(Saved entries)
(** [input(prompt)]: the next line of the terminal. *)
Definition input (prompt : string) : py string :=
  fun w =>
    match stdin w with
    | [] => (Raise EOFError, World (fs w) [] (log w ++ [Printed prompt]))
    | line :: rest => (Ret line, World (fs w) rest (log w ++ [Printed prompt]))
    end.

(** A pure step that may raise. *)
Definition lift {A} (r : outcome A) : py A := fun w => (r, w).

(** [x[0]] on a list *)
Definition first {A} (l : list A) : outcome A :=
  match l with
  | [] => Raise IndexError
  | x :: _ => Ret x
  end.

(** [def user_quit()] *)
Definition user_quit {A} : py A :=
  print "User has quit without making changes." ;; exit 0.

(** [try: body except: handler]. A bare [except] also catches the
    [SystemExit] of [exit]. *)
Definition try_except {A} (body handler : py A) : py A :=
  fun w =>
    match body w with
    | (Ret a, w') => (Ret a, w')
    | (_, w') => handler w'
    end.

(** ** What the surroundings answer

    One field for each call the script makes out of the process. *)

(** The result of writing a file: [Failed residue] leaves [residue] at the
    destination ([None]: no file). *)
Inductive io :=
  | Done
  | Failed (residue : option string).

Record env := Env {
  (** [pkg info name] and [pkg add source] succeed *)
  pkg_info : string -> bool;
  pkg_add : string -> bool;
  (** the output of [wg genkey], [wg pubkey] and [wg genpsk]; [None] when
      the command fails *)
  wg_genkey : option string;
  wg_pubkey : string -> option string;
  wg_genpsk : option string;
  (** [str(uuid.uuid4())] *)
  uuid4 : string;
  (** reading an existing config file succeeds *)
  read_config : bool;
  (** [shutil.copy2] of the backup, [tree.write], [shutil.copy2] of the
      restore, and the write of the client's .conf file *)
  backup_copy : io;
  save_write : io;
  restore_copy : io;
  conf_write : io;
  (** [configctl wireguard restart] returns 0 *)
  restart : bool
}.

Definition put (file : string) (content : option string)
    (files : gmap string string) : gmap string string :=
  match content with
  | Some c => <[file := c]> files
  | None => delete file files
  end.

(** [shutil.copy2(src, dst)] *)
Definition copy2 (r : io) (src dst : string) : py unit :=
  fun w =>
    match fs w !! src, r with
    | Some content, Done =>
        (Ret tt, World (<[dst := content]> (fs w)) (stdin w)
                       (log w ++ [Copied src dst true]))
    | Some _, Failed residue =>
        (Raise OSError, World (put dst residue (fs w)) (stdin w)
                              (log w ++ [Copied src dst false]))
    | None, _ =>
        (Raise OSError, World (fs w) (stdin w) (log w ++ [Copied src dst false]))
    end.

(** Writing [content] to [file], as [tree.write(file)] and
    [open(file, "w").write(content)] do. *)
Definition write_file (r : io) (file content : string) : py unit :=
  fun w =>
    match r with
    | Done =>
        (Ret tt, World (<[file := content]> (fs w)) (stdin w)
                       (log w ++ [Wrote file true]))
    | Failed residue =>
        (Raise OSError, World (put file residue (fs w)) (stdin w)
                              (log w ++ [Wrote file false]))
    end.
(** * Embedded wallet SDK: the iframe link resolver, the communicators,
      the cross-context channel and the EmbeddedWallet class.

    Shallow embedding of
      - src/utils/iFrameCommunication/EmbeddedWalletIframeCommunicator.ts
      - src/utils/iFrameCommunication/EmbeddedWalletUiIframeCommunicator.ts
      - src/lib/EmbeddedWallets/EmbeddedWallet.ts
    The definitions come first, the theorems about them follow. *)

From Stdlib Require Import String Ascii List Bool Lia DecimalString.
From stdpp Require Import base option list strings gmap.
Import ListNotations.

Local Open Scope string_scope.

(** ** The platform: what the browser and the settings module provide *)

(** A parsed [URL] object.  Only [searchParams] is touched by the code; the
    other components are kept as the parser produced them. *)
Record URL := mkURL {
  url_location : string;                    (* scheme, authority and path *)
  searchParams : list (string * string);    (* the URLSearchParams list, in order *)
  url_hash : string                         (* fragment *)
}.

(** [constants/settings], [lib/Modal/styles] and the DOM are not among the
    sources: their constants and the platform's URL parser are parameters.
    [new_URL input base] is [new URL(input, base)]; [None] is the [TypeError]
    it throws on an input it cannot parse.  [number] is the JS number type,
    of which the code only uses [toString]. *)
Class Platform := {
  number : Type;
  Number_toString : number -> string;
  new_URL : string -> string -> option URL;
  URL_href : URL -> string;
  PAPER_APP_URL : string;
  EMBEDDED_WALLET_PATH : string;
  HTMLElement : Type;
  document_body : HTMLElement;
  StyleObject : Type;
  getDefaultModalStyles_iframe : StyleObject
}.

(** ** JavaScript values and plain objects *)

Module Js.

(** A value stored under a key of [queryParams].  The declared type is
    [string | number]; [undefined] and [null] are what the optional chaining
    in the source guards against. *)
Inductive value `{Platform} :=
| VString (s : string)
| VNumber (n : number)
| VUndefined
| VNull.

(** A plain object: its own enumerable string keys in enumeration order. *)
Definition object `{Platform} := list (string * value).

(** [Object.keys(o)] *)
Definition Object_keys `{Platform} (o : object) : list string := map fst o.

(** [o[k]]: the value under [k], [undefined] when [o] has no such key. *)
Fixpoint get_property `{Platform} (o : object) (k : string) : value :=
  match o with
  | [] => VUndefined
  | (k', v) :: rest => if String.eqb k' k then v else get_property rest k
  end.

(** [v?.toString()]: [None] is [undefined]. *)
Definition optional_toString `{Platform} (v : value) : option string :=
  match v with
  | VUndefined | VNull => None
  | VString s => Some s
  | VNumber n => Some (Number_toString n)
  end.

(** Truthiness of a string: only the empty string is falsy. *)
Definition truthy (s : string) : bool := negb (String.eqb s "").

(** [x || d] for [x : string | undefined]. *)
Definition or_else (x : option string) (d : string) : string :=
  match x with
  | Some s => if truthy s then s else d
  | None => d
  end.

End Js.

(** ** URLSearchParams *)

Module UrlSearchParams.

Definition has_name (name : string) (p : string * string) : bool :=
  String.eqb (fst p) name.

(** [set(name, value)]: if there are pairs named [name], the first gets the
    value and the others are removed; otherwise a pair is appended. *)
Fixpoint set (name value : string) (l : list (string * string))
  : list (string * string) :=
  match l with
  | [] => [(name, value)]
  | p :: rest =>
      if has_name name p
      then (name, value) :: List.filter (fun q => negb (has_name name q)) rest
      else p :: set name value rest
  end.

(** [get(name)]: the value of the first pair named [name], or [null]. *)
Definition get (name : string) (l : list (string * string)) : option string :=
  option_map snd (List.find (has_name name) l).

(** [getAll(name).length] *)
Definition count (name : string) (l : list (string * string)) : nat :=
  length (List.filter (has_name name) l).

End UrlSearchParams.

(** [url.searchParams.set(name, value)] *)
Definition URL_searchParams_set (name value : string) (u : URL) : URL :=
  {| url_location := url_location u;
     searchParams := UrlSearchParams.set name value (searchParams u);
     url_hash := url_hash u |}.

(** ** createEmbeddedWalletIframeLink *)

Module Resolver.
Import Js.

(** Body of the [for ... of Object.keys(queryParams)] loop. *)
Definition set_query_key `{Platform} (queryParams : object)
    (embeddedWalletUrl : URL) (queryKey : string) : URL :=
  URL_searchParams_set queryKey
    (or_else (optional_toString (get_property queryParams queryKey)) "")
    embeddedWalletUrl.

(** [createEmbeddedWalletIframeLink({clientId, path, queryParams})];
    [queryParams = None] is the omitted (undefined) argument. *)
Definition createEmbeddedWalletIframeLink `{Platform}
    (clientId path : string) (queryParams : option object) : option URL :=
  match new_URL path PAPER_APP_URL with
  | None => None
  | Some embeddedWalletUrl =>
      let embeddedWalletUrl :=
        URL_searchParams_set "clientId" clientId embeddedWalletUrl in
      Some (match queryParams with
            | Some queryParams =>
                fold_left (set_query_key queryParams)
                          (Object_keys queryParams) embeddedWalletUrl
            | None => embeddedWalletUrl
            end)
  end.

(** The calls of [searchParams.set] an invocation makes, in the order it
    makes them: the identity token first, then one per key of the mapping. *)
Definition assignments `{Platform} (clientId : string)
    (queryParams : option object) : list (string * string) :=
  ("clientId", clientId)
  :: match queryParams with
     | Some queryParams =>
         map (fun queryKey =>
                (queryKey,
                 or_else (optional_toString (get_property queryParams queryKey)) ""))
             (Object_keys queryParams)
     | None => []
     end.

(** The value the last of a series of assignments gives to a name. *)
Definition last_assigned (name : string) (sets : list (string * string))
  : option string :=
  UrlSearchParams.get name (rev sets).

End Resolver.
(** * pr-triage-manager: label reconciliation of [src/copy-issue-labels.ts]

    A shallow embedding of the TypeScript module that copies triage labels
    (priority, classification, effort) from the issues a pull request closes
    onto the pull request itself, together with the properties its
    specification states about it.

    Conventions of the embedding
    - a JavaScript [Set<string>] is the list of its members in insertion
      order (iteration order of a [Set]); [add] appends a new member at the
      end and leaves the set alone when the member is present;
    - [undefined] results ([Array.prototype.find] without a hit, an index out
      of range) are [None];
    - a JavaScript string that is scanned by a regular expression is the list
      of its UTF-16 code units, each an [N];
    - a number [parseInt] returns is a [JsNumber]: a double that is a
      non-negative integer, [Infinity] or [NaN];
    - calls to the GitHub client are operations of a [Gateway] over an
      explicit state of the service, which counts a request from the moment
      it is started; a rejected promise is a [Throw]. *)

From Stdlib Require Import NArith Ascii String.
From stdpp Require Import base option list strings gmap.

Open Scope string_scope.
Open Scope list_scope.
Open Scope N_scope.

(** ** JavaScript [Set<string>] in insertion order *)

Module JsSet.

(** [s.has(x)] *)
Definition has (s : list string) (x : string) : bool := bool_decide (x ∈ s).

(** [s.add(x)]: a member already present keeps its place. *)
Definition add (s : list string) (x : string) : list string :=
  if has s x then s else s ++ [x].

(** [s.delete(x)] *)
Definition delete (s : list string) (x : string) : list string :=
  filter (λ y, y ≠ x) s.

(** [new Set(xs)] over an array [xs] *)
Definition of_array (xs : list string) : list string := foldl add [] xs.

End JsSet.

(** ** The module-level helpers (lines 168-199 of the source) *)

(** [function replaceLabels(labels, remove, replace)]: the function mutates
    [labels]; the embedding returns the set after the call. *)
Definition replaceLabels (labels : list string) (remove : list string)
    (replace : option string) : list string :=
  match replace with
  | Some r => JsSet.add (foldl JsSet.delete labels remove) r
  | None => labels
  end.

Record SetDiff := { adds : list string; removes : list string }.

(** [function setDiff(xs, ys)] *)
Definition setDiff (xs ys : list string) : SetDiff :=
  {| adds := List.filter (λ y, negb (JsSet.has xs y)) ys;
     removes := List.filter (λ x, negb (JsSet.has ys x)) xs |}.

(** [function isEmptyDiff(diff)] *)
Definition isEmptyDiff (diff : SetDiff) : bool :=
  Nat.eqb (length (adds diff) + length (removes diff)) 0.

(** ** Text: strings as UTF-16 code units *)

Module Text.

Definition of_string (s : string) : list N :=
  N_of_ascii <$> list_ascii_of_string s.

(** [\d] without the unicode flag: [0-9] *)
Definition isDigit (c : N) : bool := (48 <=? c) && (c <=? 57).

(** [\w] without the unicode flag: [A-Za-z0-9_] *)
Definition isWord (c : N) : bool :=
  isDigit c || ((65 <=? c) && (c <=? 90)) || ((97 <=? c) && (c <=? 122))
  || (c =? 95).

(** The code units [.] does not match: LF, CR, LS, PS. *)
Definition isLineTerminator (c : N) : bool :=
  (c =? 10) || (c =? 13) || (c =? 8232) || (c =? 8233).

(** [String.prototype.toLowerCase] on the code units a [\w+] capture can
    hold: only [A-Z] change. (Outside ASCII JavaScript lowers more letters;
    the source calls the method on [m[1]] only, a [\w+] capture.) *)
Definition toLowerCase (s : list N) : list N :=
  (λ c, if (65 <=? c) && (c <=? 90) then c + 32 else c) <$> s.

End Text.

(** ** The fragment of JavaScript regular expressions the source uses

    Both expressions are a sequence of single-character atoms and of greedy
    capturing groups [(a+)]. A group first takes the longest run of its atom
    and gives characters back one at a time while the rest of the pattern
    fails, as the backtracking matcher of the language does. *)

Module RegExp.

Inductive atom :=
| Lit (c : N)      (* a literal character *)
| Dot              (* [.] *)
| WordChar         (* [\w] *)
| DigitChar.       (* [\d] *)

Inductive item :=
| One (a : atom)   (* [a] *)
| Plus (a : atom). (* [(a+)] *)

Definition matches (a : atom) (c : N) : bool :=
  match a with
  | Lit c' => c =? c'
  | Dot => negb (Text.isLineTerminator c)
  | WordChar => Text.isWord c
  | DigitChar => Text.isDigit c
  end.

(** Length of the longest prefix of [s] made of characters of [a]. *)
Fixpoint run (a : atom) (s : list N) : nat :=
  match s with
  | c :: s' => if matches a c then S (run a s') else O
  | [] => O
  end.

(** Try [f k], [f (k-1)], ..., [f 1] and keep the first success. *)
Fixpoint longest_first {B} (f : nat → option B) (k : nat) : option B :=
  match k with
  | O => None
  | S k' => match f k with Some r => Some r | None => longest_first f k' end
  end.

(** Match the pattern at the start of [s]: the captures, in order, and the
    text left after the match. *)
Fixpoint exec (p : list item) (s : list N) : option (list (list N) * list N) :=
  match p with
  | [] => Some ([], s)
  | One a :: p' =>
      match s with
      | c :: s' => if matches a c then exec p' s' else None
      | [] => None
      end
  | Plus a :: p' =>
      longest_first
        (λ k, match exec p' (drop k s) with
              | Some (caps, rest) => Some (take k s :: caps, rest)
              | None => None
              end)
        (run a s)
  end.

(** [Array.from(text.matchAll(regex))] for a global [regex]: the leftmost
    match from [lastIndex] on, then again from the end of that match (one
    further when the match is empty). [skip] counts the characters still to
    pass before [lastIndex] is reached. *)
Fixpoint matchAll_from (p : list item) (skip : nat) (s : list N)
    : list (list (list N)) :=
  match skip, s with
  | S k, _ :: s' => matchAll_from p k s'
  | S _, [] => []
  | O, [] => match exec p [] with Some (caps, _) => [caps] | None => [] end
  | O, _ :: s' =>
      match exec p s with
      | Some (caps, rest) =>
          caps :: matchAll_from p (length s - length rest - 1) s'
      | None => matchAll_from p 0 s'
      end
  end.

Definition matchAll (p : list item) (text : list N) : list (list (list N)) :=
  matchAll_from p 0 text.
Lemma rank_invariant_range set assoc l :
  rank_invariant set assoc -> l ∈ set -> 0 <= lru_cntr l < assoc.
Proof.
  intros H Hl.
  assert (lru_cntr l ∈ seqZ 0 assoc) as Hin.
  { rewrite <- H. by apply list_elem_of_fmap_2. }
  apply elem_of_seqZ in Hin. lia.
Qed.

Lemma rank_invariant_has set assoc r :
  rank_invariant set assoc -> 0 <= r < assoc ->
  exists k l, set !! k = Some l /\ lru_cntr l = r.
Proof.
  intros H Hr.
  assert (r ∈ map lru_cntr set) as Hin.
  { rewrite H. apply elem_of_seqZ. lia. }
  apply list_elem_of_fmap in Hin as (l & -> & Hl).
  apply list_elem_of_lookup in Hl as [k Hk]. eauto.
Qed.

Lemma rank_invariant_inj set assoc i j li lj :
  rank_invariant set assoc ->
  set !! i = Some li -> set !! j = Some lj ->
  lru_cntr li = lru_cntr lj -> i = j.
Proof.
  intros H Hi Hj Heq.
  assert (NoDup (map lru_cntr set)) as Hnd.
  { rewrite H. apply NoDup_seqZ. }
  eapply NoDup_lookup; [exact Hnd | |].
  - rewrite list_lookup_fmap, Hi. reflexivity.
  - rewrite list_lookup_fmap, Hj. simpl. by rewrite Heq.
Qed.

(** ** update_lru_cntr *)

Lemma update_line_tag r0 l : tag (update_line r0 l) = tag l.
Proof. unfold update_line. by repeat case_match. Qed.

Lemma update_line_valid r0 l : valid (update_line r0 l) = valid l.
Proof. unfold update_line. by repeat case_match. Qed.

Lemma update_line_lru_cntr r0 l :
  is_short r0 -> is_short (lru_cntr l) ->
  lru_cntr (update_line r0 l) = promote r0 (lru_cntr l).
Proof.
  unfold update_line, promote, is_short. intros H0 Hl.
  destruct (lru_cntr l <? r0) eqn:Hlt; simpl.
  - apply Z.ltb_lt in Hlt. apply to_short_id. unfold is_short. lia.
  - by destruct (lru_cntr l =? r0).
Qed.

Lemma update_lru_cntr_whole set assoc r0 :
  length set = Z.to_nat assoc ->
  update_lru_cntr set assoc r0 = map (update_line r0) set.
Proof.
  intros H. unfold update_lru_cntr.
  rewrite take_ge, drop_ge by lia. apply app_nil_r.
Qed.

Lemma update_lru_cntr_length set assoc r0 :
  length (update_lru_cntr set assoc r0) = length set.
Proof.
  unfold update_lru_cntr.
  rewrite length_app, length_map, <- length_app, take_drop. reflexivity.
Qed.

Lemma update_lru_cntr_tags set assoc r0 :
  map tag (update_lru_cntr set assoc r0) = map tag set.
Proof.
  unfold update_lru_cntr. rewrite map_app, map_map.
  rewrite (map_ext _ tag) by apply update_line_tag.
  by rewrite <- map_app, take_drop.
Qed.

(Exercise goal)
For this exercise, gather every line of the data that contains the word "outcome".

(Exercise output)
Definition lift {A} (r : outcome A) : py A := fun w => (r, w).
Definition first {A} (l : list A) : outcome A :=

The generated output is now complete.